Not one Republican who ran for office in 2010 did so on a platform of raising taxes through limits on mortgage interest deductions, charitable deductions and state and local tax deductions. Urging this approach is far worse than terrible economics, though it is that, it is a credibility nightmare for the new GOP majority and its leadership.

HH: Senator, good to have you.

RS: Thanks, Hugh. I’m sorry about that. I’m a minute or two late.

HH: No, that’s okay. Maybe we can keep you an extra segment.

RS: That would be good.

HH: Senator, I want to start by asking you about your friend, Pat Toomey, who is leading the charge, according to an AP story, to raise taxes $300 billion dollars in the Supercommittee by capping the mortgage interest deduction, charitable deductions, state and local tax deduction. A) Is it a good idea? B) Did any Republican run on this?

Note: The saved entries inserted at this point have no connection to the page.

Lemma mem_apply_loop_ok l : forall fuel m os En ins seqNum t k,
  Forall rec_ok l -> Forall not_ingest l -> Z.of_nat (reserves l) < 2 ^ 32 -> (length l < fuel)%nat ->
  MemOK m os En -> InsOK (m_arena m) (m_skl m) (os index_point) ins ->
  a_n (m_arena m) + sum rec_size l <= a_len (m_arena m) ->
  0 <= seqNum -> seqNum + batch_count l < 2 ^ 56 ->
  (forall w e, e ∈ En w -> ~ seqNum <= SeqNum e.1 < seqNum + batch_count l) ->
  0 <= t -> t + sum (one_if is_rangeDel_rec) l < 2 ^ 32 ->
  0 <= k -> k + sum (one_if is_rangeKey_rec) l < 2 ^ 32 ->
  exists m' os',
    mem_apply_loop fuel (enc_recs l) m ins seqNum t k =
      Ret (m', seqNum + batch_count l, t + sum (one_if is_rangeDel_rec) l, k + sum (one_if is_rangeKey_rec) l, None) /\
    MemOK m' os' (with_batch En seqNum l) /\ mem_frame m m' /\
    a_n (m_arena m) + batch_count l <= a_n (m_arena m') <= a_n (m_arena m) + sum rec_size l.
Proof.
  induction l as [|r l IH]; intros fuel m os En ins seqNum t k Hok Hn Hl Hf HM HI Hsz Hs Hsb Hfresh Ht Htb Hk Hkb;
    (destruct fuel as [|fuel]; [lia|]).
  - exists m, os. cbn [mem_apply_loop]. unfold batch_count in *. cbn [sum foldr] in *. rewrite !Z.add_0_r. split; [done|].
    split; [done|]. split; [by repeat split|]. lia.
  - inversion Hok as [|? ? Hok1 Hok2]; inversion Hn as [|? ? Hn1 Hn2]; subst. cbn [mem_apply_loop].
    pose proof (length_enc_recs (r :: l) Hl). rewrite enc_recs_cons in *.
    rewrite Next_enc_rec by (done || lia). rewrite bind_Ret. rewrite reserves_cons in Hl.
    unfold batch_count in *. rewrite sum_cons in Hsb, Htb, Hkb, Hsz. rewrite !sum_cons. setoid_rewrite sum_cons in Hfresh.
    unfold not_ingest in Hn1. pose proof (sum_one_if in_memtable l). pose proof (sum_one_if is_rangeDel_rec l).
    pose proof (sum_one_if is_rangeKey_rec l). pose proof (sum_rec_size_nonneg l).
    assert (in_memtable r = negb (r.1.1 =? InternalKeyKindLogData)) as Em by done.
    destruct (Z.eqb_spec r.1.1 InternalKeyKindLogData) as [E1|E1]; cbn [negb] in *.
    + assert (one_if is_rangeDel_rec r = 0 /\ one_if is_rangeKey_rec r = 0 /\ one_if in_memtable r = 0 /\ rec_size r = 0)
        as (R1 & R2 & R3 & R4).
      { unfold one_if, rec_size, is_rangeDel_rec, is_rangeKey_rec. rewrite Em. by rewrite E1. }
      rewrite R1, R2, R3, R4, !Z.add_0_l in *.
      assert (u64 (u64 (seqNum - 1) + 1) = seqNum) as ->.
      { unfold u64. rewrite Zplus_mod_idemp_l, Z.sub_add. apply Z.mod_small. lia. }
      assert (with_batch En seqNum (r :: l) = with_batch En seqNum l) as -> by (unfold with_batch; cbn [numbered]; by rewrite Em).
      apply (IH fuel m os En ins seqNum t k); done || lia || (simpl in Hf; lia).
    + rewrite (proj2 (Z.eqb_neq _ _)) by done. set (ikey := MakeInternalKey r.1.2 seqNum r.1.1).
      assert (one_if in_memtable r = 1) as R3 by (unfold one_if; by rewrite Em).
      pose proof (one_if_bounds is_rangeDel_rec r). pose proof (one_if_bounds is_rangeKey_rec r).
      pose proof (rec_size_enough r seqNum Em ltac:(lia)) as R4. fold ikey in R4. rewrite R3 in *.
      assert (SeqNum ikey = seqNum) as Eseq.
      { apply SeqNum_Make; [lia|]. destruct r as [[k0 uk] v]. destruct Hok1. unfold InternalKeyKindMax in *. cbn in *. lia. }
      destruct (mem_add_ok m os En ins r ikey HM HI) as (m1 & os1 & ins1 & -> & HM1 & HI1 & F1 & N1).
      { intros (e & Ee & He)%list_elem_of_fmap. apply (Hfresh _ _ He). rewrite <- Ee, Eseq. lia. }
      { unfold has_room, room. unfold entry_size, MaxNodeSize in R4. cbn [fst snd] in R4. unfold nodeAlignment in R4. lia. }
      rewrite bind_Ret, u64_small, !u32_small by lia.
      destruct (IH fuel m1 os1 (add_to En (rec_which r) (ikey, r.2)) ins1 (seqNum + 1) (t + one_if is_rangeDel_rec r)
        (k + one_if is_rangeKey_rec r)) as (m' & os' & El & HM' & F' & N');
        try (done || lia || (simpl in Hf; lia)).
      * destruct F1 as (-> & _). lia.
      * intros w e He. unfold add_to in He. case_decide; [apply elem_of_cons in He as [->|He]|].
        -- cbn [fst]. rewrite Eseq. lia.
        -- specialize (Hfresh w e He). lia.
        -- specialize (Hfresh w e He). lia.
      * exists m', os'. split; [|split; [|split]].
        -- rewrite El, <- !Z.add_assoc. done.
        -- eapply MemOK_perm; [|exact HM']. intros w. unfold with_batch. cbn [numbered]. rewrite Em. fold ikey.
           unfold entries_for, add_to. rewrite filter_cons. cbn [fst snd]. destruct (decide (rec_which r = w)) as [<-|Hw].
           ++ rewrite decide_True by done. rewrite fmap_cons. cbn [fst snd app]. by rewrite Permutation_middle.
           ++ by rewrite decide_False by done.
        -- by apply (mem_frame_trans _ m1).
        -- lia.
Qed.

(** The caches are invalidated if spans of their kind were added. *)
Definition invalidated (c : keySpanCache) (n : Z) : keySpanCache :=
  if n =? 0 then c else invalidate c n.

RS: Well obviously, no Republican ran on it. That’s pretty clear. And you know, I would say that we should stick to our message, and our message is that we do not need to be raising taxes right now, that we should be cutting spending, and that that’s where the problem is. That’s where we’re way out of bounds. We’re 25% of GDP instead of the normal 18-19%. And unless we get that problem under control, then we’re not going to help this budget deficit over the long term, and we’re not going to get this economy growing. And to take money out of people’s pocket via taxes is just simply not the way to go. [# More #]

HH: Is a cap on mortgage interest deduction or charitable deduction, or a state and local income tax deduction a tax hike, Rick Santorum?

RS: It’s not a rate hike, but it certainly is an increase in taxes. And that’s something that we’ve been pretty consistent on, saying that we don’t want to be raising taxes on anybody. And here, you have a situation where you’re looking at the housing market, and putting a cap on the mortgage interest deduction has an impact, will have an impact on housing values at some level….so making the housing situation even more difficult. So I’ve said from the very beginning that that’s not, that we have to say focused, stay disciplined on what we know will help this economy. What we know is that if we reduce the regulatory burden, reduce the tax burden, and get this budget under balance, that the economy will do better.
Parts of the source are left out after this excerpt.